Vale destacar que parte do poder consolidado por Getúlio Vargas decorreu das ações de seu governo( como as leis trabalhistas), assim como de sua capacidade de manipulação simbólica. Desde o início, investiu em propaganda, intensificando-a quando estabeleceu seu poder, com a criação do Estado Novo, a partir dessa importante arma, o Departamento de Imprensa e Propaganda - DIP. Deposto, Vargas se recolheu para, mais tarde, voltar por via democrática, como o “líder das massas” em uma votação esmagadora. É, portanto, a expressão inconteste da força do mito.

Segundo Maria Helena Capelato131, o regime varguista (Estado Novo) investia na propaganda política enquanto estratégica para o exercício do poder, valeu-se das imagens e dos símbolos. Havia por exemplo, a constante exaltação à bandeira brasileira, a figura de Vargas, a integração nacional, a utilização da fotografia. O espetáculo do poder buscava extinguir os as contradições e os conflitos, promover o mito da unidade, fantasiar as divisões e, por meio da propaganda política, difundir a concepção de alcançar um futuro idealizado.

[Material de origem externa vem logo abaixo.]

(** * A shallow embedding of the repair workflow of the [agent] package

    Sources embedded here:
    - [agent/workflow.py]:      [_run_cmd], [_extract_missing_includes],
                                [_plan], [run_workflow];
    - [agent/engine_client.py]: [EngineClient._run] and the request helpers
                                [read_file], [search_text], [apply_edits].

    Python values are modelled as they are at run time: a [str] is a sequence
    of Unicode code points, a [dict] is an insertion-ordered association list,
    and a failing operation raises one of the exceptions of [exn].  External
    processes (the workspace's [./build.sh] and the [engine_cli] binary) are
    oracles of a [World]; every theorem quantifies over all of them. *)

From Stdlib Require Import List ZArith NArith Bool Lia String Ascii PrimFloat.
From Stdlib Require Import DecimalString.
Import ListNotations.

Set Implicit Arguments.
Set Warnings "-register-all".
Local Open Scope Z_scope.

(* ================================================================= *)
(** ** Python strings *)

(** A [str] is a list of code points. *)
Definition pystr := list N.

(** An ASCII literal as a [str]. *)
Definition str (s : string) : pystr :=
  List.map N_of_ascii (list_ascii_of_string s).

Definition str_of_int (z : Z) : pystr :=
  str (NilZero.string_of_int (Z.to_int z)).

Definition pystr_eqb (a b : pystr) : bool :=
  if list_eq_dec N.eq_dec a b then true else false.

(** [x in l] on a list of strings. *)
Definition str_in (x : pystr) (l : list pystr) : bool :=
  existsb (pystr_eqb x) l.

(** [s.startswith(p)], and the rest of [s] after [p]. *)
Fixpoint strip_prefix (p s : pystr) : option pystr :=
  match p, s with
  | [], _ => Some s
  | _ :: _, [] => None
  | a :: p', b :: s' => if N.eqb a b then strip_prefix p' s' else None
  end.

Com a era Vargas, o Brasil do século XX inseriu-se no contexto de manifestações coletivas de massa, conduzidas por líderes autoritários e, ao mesmo tempo, carismáticos. Getúlio, dono de uma poderosa retórica, notabilizou-se pelos discursos impactantes e quase sempre estruturados para ser aprazíveis ao público ao qual se dirigia. Durante muito tempo, sustentado por forças políticas antagônicas (como o conservador PSD e o trabalhista PTB), a capacidade de adaptar discursos foi decisiva para que Getúlio equilibrasse e harmonizasse apoios divergentes.

No entanto, em 1954, pressionado por todos os lados, o estadista, que se sentir derrotado, cometeu um ato que o colocou ainda mais em evidência: o suicídio. Contraditoriamente, esse fato trágico acaba consagrando Vargas como um herói nacional, um mito que se perpetuaria na memória do povo brasileiro. Além do mais, o tiro no seu próprio coração foi algo tão repentino e impactante que mudou profundamente o cenário político, num momento em que as Forças Armadas estavam avançando na conquista do poder.

131 CAPELATO, Maria Helena Rolim. Multidões em Cena. Propaganda Política no Varguismo e no Peronismo.